When the problem started, I dealt with it simply by stopping. If it started to hurt, I cut my run short for the day. Then, as time went on, and the problem didn't get any better, I started taking more days off between runs. I started cross training on my bike--no forceful pedal mashing, but just spinning, some errands, etc... I also walked and hiked a little. Walking, hiking, biking... None of that caused any problems. But running... That remained a problem.
I went to see a physician, and got a Methylprednisone Pack, and tried to beat down the inflammation with a combination of Methylprednisone and maximum anti-inflammatory doses of NSAIDS, while Resting, Icing, wearing compression socks, and keeping the foot elevated (R.I.C.E) for a week. That seemed to help. They also referred me to a sports physical therapy clinic that specializes in rehabilitation from sports injuries. I had high hopes I would learn something new from this.
I went to a physical therapist. He seemed uninterested in knowing how I actually run, did some bogus strength and flexibility tests that my own research of the clinical and research literature had already told me indicate little or nothing. Incidentally, I "passed" all the tests, but he found ways to suggest the results somehow indicated what my problem was. I left with four more appointments. So, I did my prednisone, and my NSAIDS, took a week off from running, did only a little cross training on the bike, and only a little easy hiking. Then, I did a test run, and the results were very disappointing.
I redoubled my own research efforts and reconsidered the physical therapy approach. After some thought, I cancelled the additional PT appointments because all of the available evidence I could find suggested the approaches being used and suggested come out no better than R.I.C.E. in well-designed research studies. So, why waste money I don't really have on this kind of PT? If the PT had shown interest in an integrated examination of my gait and biomechanics to determine if there were any obvious contributing biomechanical factors, I may have gone back for more.
So, more resting it would be--seven more days of it, in fact. Then, finally, I had a decent test run. I made it 5K, experiencing only some minor discomfort during the last mile or so. I thought things were looking pretty good. After the run, for two days, I had virtually no discomfort and no pain at all. Then, two days later (today), I went for another test run, and experienced discomfort again within 1/2 mile.

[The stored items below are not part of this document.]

(* ===== verification/PmmInit.v ===== *)
(** * Setting up the zones (mm/pmm/zones.c, boot/boot.c)

    The bump allocator of the boot phase, the four zones over the memory the boot
    loader reports, and the frames reserved in them.  Memory handed out by
    [boot_alloc] is raw: the words of a bitmap hold anything before [bitmap_init]. *)
From S2P Require Import Prelude Errno Spinlock KMem Queue Bitmap Pmm.

Definition NMMAP : Z := 72.
Definition BOOT_ALLOC_WATERMARK : Z := 0x8932CD33DEADFAAF.
Definition MULTIBOOT_MEMORY_AVAILABLE : Z := 1.
Definition MULTIBOOT_MEMORY_RESERVED : Z := 2.

(** ** Boot information (boot/boot.c) *)

(** Swaps neighbours [j] and [j + 1] if they are in the wrong order. *)
Fixpoint bubble_pass (n : nat) (l : list boot_mmap_t) : list boot_mmap_t :=
  match n, l with
  | S n, a :: b :: l => if bmp_addr b <? bmp_addr a then b :: bubble_pass n (a :: l) else a :: bubble_pass n (b :: l)
  | _, _ => l
  end.
(** Pass [i] makes [count - 1 - i] comparisons; [None] when [count] is 0, where
    [count - 1] wraps around and the loops leave the array. *)
Fixpoint bubble_passes (n : nat) (l : list boot_mmap_t) : list boot_mmap_t :=
  match n with
  | O => l
  | S n => bubble_passes n (bubble_pass (S n) l)
  end.
Definition bubble_sort_mmap (l : list boot_mmap_t) : option (list boot_mmap_t) :=
  match length l with
  | O => None
  | S n => Some (bubble_passes n l)
  end.

Definition set_mmap (l : list boot_mmap_t) (b : bootinfo_t) : bootinfo_t :=
  mkBoot (b_watermark b) (b_total b) (b_usable b) (b_memhi b) (b_hole_size b) (b_phyaddr b) l (b_kern_base b) (b_kern_size b).
Definition bootinfo_add_mmap (type addr size : Z) : PM unit :=
  let! b := boot in
  do! M_assert (Z.of_nat (length (b_mmap b)) <? NMMAP) in
  fun s => Done tt (with_boot (set_mmap (b_mmap b ++ [mkBmap addr size type]) b) s).

Definition align_up (x alignment : Z) : Z := Z.land (u64 (x + alignment - 1)) (not64 (alignment - 1)).
Definition boot_alloc (size alignment : Z) : PM Z :=
  let! b := boot in
  do! M_assert (negb (b_watermark b =? BOOT_ALLOC_WATERMARK)) in
  if (size =? 0) || (alignment =? 0) || negb (Z.land alignment (alignment - 1) =? 0) then M_panic else
  let size := align_up size alignment in
  let aligned_addr := if b_phyaddr b mod alignment =? 0 then b_phyaddr b else align_up (b_phyaddr b) alignment in
  if u64 (aligned_addr + size) <? aligned_addr then M_panic else
  if KiB (b_usable b) <? u64 (aligned_addr + size) then M_panic else
  do! M_assert (negb (Z.of_nat (length (b_mmap b)) =? NMMAP)) in
  do! (fun s => Done tt (with_boot (mkBoot (b_watermark b) (b_total b) (u64 (b_usable b - B2KiB size)) (b_memhi b) (b_hole_size b)
         (u64 (aligned_addr + size)) (b_mmap b) (b_kern_base b) (b_kern_size b)) s)) in
  do! bootinfo_add_mmap MULTIBOOT_MEMORY_RESERVED (V2HI aligned_addr) size in
  ret! (V2HI aligned_addr).

(** ** Zones *)
Section Init.
(** What the word at an address of raw memory holds. *)
Context (junk : Z -> Z).

Definition raw_words (a n : Z) : PM unit := fun s =>
  Done tt (with_mem (h_set (<[a := map (fun k => u64 (junk (a + 8 * k))) (seqZ 0 n)]> (h_get (T:=list Z) (p_mem s))) (p_mem s)) s).

Definition zone_watermark (i : Z) : page_watermark_t :=
  match i with
  | 0 => PGWM_DMA_POOL
  | 1 => PGWM_NORM_POOL
  | 2 => PGWM_HOLE_POOL
  | 3 => PGWM_HIGH_POOL
  | _ => PGWM_OTHER 0
  end.
Definition page_init (a : Z) (w : page_watermark_t) : PM unit := fun s => Done tt (with_page (<[a := mkPage 0 0 0 0 w]> (p_page s)) s).
Definition init_pages (i : Z) (npages : Z) : PM unit :=
  let! _ := for_range (R:=unit) (Z.to_nat npages) 0 (fun idx =>
    let! z := zget i in do! page_init (page_at z idx) (zone_watermark i) in ret! None) in
  ret! tt.

Definition set_pages (p : Z) (z : zone_t) : zone_t :=
  mkZone (z_size z) (z_start z) (z_bitmap z) p (z_npages z) (z_upages z) (z_flags z) (z_lock z).
Definition set_flags (f : Z) (z : zone_t) : zone_t :=
  mkZone (z_size z) (z_start z) (z_bitmap z) (z_pages z) (z_npages z) (z_upages z) f (z_lock z).
Definition set_range (start size npages : Z) (z : zone_t) : zone_t :=
  mkZone size start (z_bitmap z) (z_pages z) npages (z_upages z) (z_flags z) (z_lock z).
Definition zone_flags_set (i f : Z) : PM unit :=
  let! z := zget i in
  let! s := M_get in
  do! M_assert (holding (k_who (p_mem s)) (z_lock z)) in
  zmod i (set_flags (Z.lor (z_flags z) f)).

Definition zone_alloc_buffers (i : Z) : PM Z :=
  let! z := zget i in
  if z_size z =? 0 then ret! 0 else
  let bitmap_size := PGROUNDUP (u64 (u64 (z_npages z + BITS_PER_USIZE - 1) / BITS_PER_USIZE * 8)) in
  let! bitmap := boot_alloc bitmap_size PGSZ in
  if is_null bitmap then ret! (- ENOMEM) else
  do! raw_words bitmap (num_units (z_npages z)) in
  let! err := lift (bitmap_init (z_bitmap z) bitmap (z_npages z)) in
  if negb (err =? 0) then ret! err else
  let size := PGROUNDUP (u64 (z_npages z * sizeof_page)) in
  let! pages := boot_alloc size PGSZ in
  if is_null pages then ret! (- ENOMEM) else
  do! zmod i (set_pages pages) in
  do! init_pages i (z_npages z) in
  do! zone_flags_set i ZONE_VALID in
  ret! 0.

Definition zone_set_address_range (i addr size : Z) : PM Z :=
  let! before := (if 0 <? i then zget (i - 1) else zget i) in
  if (0 <? i) && (Z.land (z_flags before) ZONE_VALID =? 0) then ret! (- EINVAL) else
  do! zmod i (set_range addr size (NPAGE size)) in
  let! err := zone_alloc_buffers i in
  if negb (err =? 0) then do! zmod i (set_range 0 0 0) in ret! err else ret! err.

(** Start and size of zone [i], with [memsz] KiB of memory left. *)
Definition zone_range (b : bootinfo_t) (i memsz : Z) : option (Z * Z) :=
  match i with
  | 0 => Some (0, if M2KiB 16 <? memsz then MiB 16 else KiB memsz)
  | 1 => Some (MiB 16, if M2KiB 2032 <? memsz then MiB 2032 else KiB memsz)
  | 2 => Some (GiB 2, u64 (u64 (KiB (u64 (b_memhi b + M2KiB 1)) + b_hole_size b) - GiB 2))
  | 3 => Some (GiB 4, KiB memsz)
  | _ => None
  end.
(** The answer has the memory that is left. *)
Definition zone_enumerate (i memsz : Z) : PM (Z * Z) :=
  let! z := zget i in
  let! s := M_get in
  do! M_assert (holding (k_who (p_mem s)) (z_lock z)) in
  let! b := boot in
  match zone_range b i memsz with
  | None => ret! (- EINVAL, memsz)
  | Some (addr, size) =>
      let! err := zone_set_address_range i addr size in
      if negb (err =? 0) then ret! (err, memsz) else
      let! z := zget i in
      ret! (0, u64 (memsz - B2KiB (z_size z)))
  end.

Definition initialize_zone_struct (i : Z) : PM unit :=
  let! z := zget i in
  do! zmod i (fun z => mkZone 0 0 (z_bitmap z) 0 0 0 0 SPINLOCK_INIT) in
  lift (store (z_bitmap z) (mkBitmap 0 0 SPINLOCK_INIT)).
Definition initialize_memory_zone (i memsz : Z) : PM (Z * Z) :=
  do! initialize_zone_struct i in
  do! zone_lock i in
  if memsz =? 0 then do! zone_unlock i in ret! (0, memsz) else
  let! r := zone_enumerate i memsz in
  do! zone_unlock i in
  ret! (if r.1 =? 0 then (0, r.2) else r).

(** [page->refcnt += 1; ...] of one reserved page. *)
Definition reserve_page (p : page_t) : page_t :=
  mkPage (Z.lor (pg_flags p) (Z.lor PG_R PG_X)) (u64 (pg_refcnt p + 1)) (u64 (pg_mapcnt p + 1)) (pg_icache p) PGWM_RESERVED.
Fixpoint mark_pages (n : nat) (i page : Z) : PM unit :=
  match n with
  | O => ret! tt
  | S n =>
      let! z := zget i in
      let! _ := lift (bitmap_set (z_bitmap z) (page_index page z) 1) in
      let! p := pget page in
      do! M_when (pg_refcnt p =? 0) (zmod i (set_upages (u64 (z_upages z + 1)))) in
      do! pmod page reserve_page in
      mark_pages n i (page + sizeof_page)
  end.
Definition mark_reserved_pages (i addr size : Z) : PM Z :=
  let! z := zget i in
  do! mark_pages (Z.to_nat (NPAGE size)) i (page_at z (NPAGE (u64 (addr - z_start z)))) in
  ret! 0.

Definition process_memory_map (map : boot_mmap_t) : PM Z :=
  if (V2HI MEMMIO <=? bmp_addr map) || (bmp_type map =? MULTIBOOT_MEMORY_AVAILABLE) then ret! 0 else
  let size := bmp_size map in
  let addr := PGROUND (V2LO (bmp_addr map)) in
  let! r := getzone_byaddr addr size in
  match r.2 with
  | None => M_panic
  | Some i =>
      let! err := mark_reserved_pages i addr size in
      do! M_assert (err =? 0) in
      do! zone_unlock i in
      ret! 0
  end.

Fixpoint init_zones (n : nat) (i memsz : Z) : PM Z :=
  match n with
  | O => ret! 0
  | S n =>
      let! r := initialize_memory_zone i memsz in
      if negb (r.1 =? 0) then ret! r.1 else init_zones n (i + 1) r.2
  end.
Fixpoint process_maps (l : list boot_mmap_t) : PM Z :=
  match l with
  | [] => ret! 0
  | m :: l => let! err := process_memory_map m in if negb (err =? 0) then ret! err else process_maps l
  end.
Definition set_watermark (w : Z) (b : bootinfo_t) : bootinfo_t :=
  mkBoot w (b_total b) (b_usable b) (b_memhi b) (b_hole_size b) (b_phyaddr b) (b_mmap b) (b_kern_base b) (b_kern_size b).
Definition zones_init : PM Z :=
  let! b := boot in
  let! err := init_zones 4 0 (b_total b) in
  if negb (err =? 0) then ret! err else
  let! b := boot in
  let! err := process_maps (b_mmap b) in
  if negb (err =? 0) then ret! err else
  do! (fun s => Done tt (with_boot (set_watermark BOOT_ALLOC_WATERMARK (p_boot s)) s)) in
  ret! 0.
End Init.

The good news was that none of the discomfort was related to the posterior tibialis muscle, which I take as a sign that my strain is healing/mostly healed. The bad news is that all of my discomfort was in the area of the inner part of the ankle (the tendinitis issue).
So, now I find myself staring another extended period of rest in the face, and little real opportunity to build my condition up for the kind of performance I know I'm capable of on the Colorado Marathon. In fact, if the discomfort doesn't resolve soon, my very participation will have to be reconsidered, which would be a tremendous disappointment.
I'm not one to have delusions about wonderful positive outcomes, and my optimism has it's limits as well. Realism says that I shouldn't expect a Boston Qualifier come May 1, and that I may not be able to even participate. So far, I'm refusing to succumb to the pessimistic hopelessness, but I'm not sure I can hold out much longer. I just want to have a good, comfortable run again.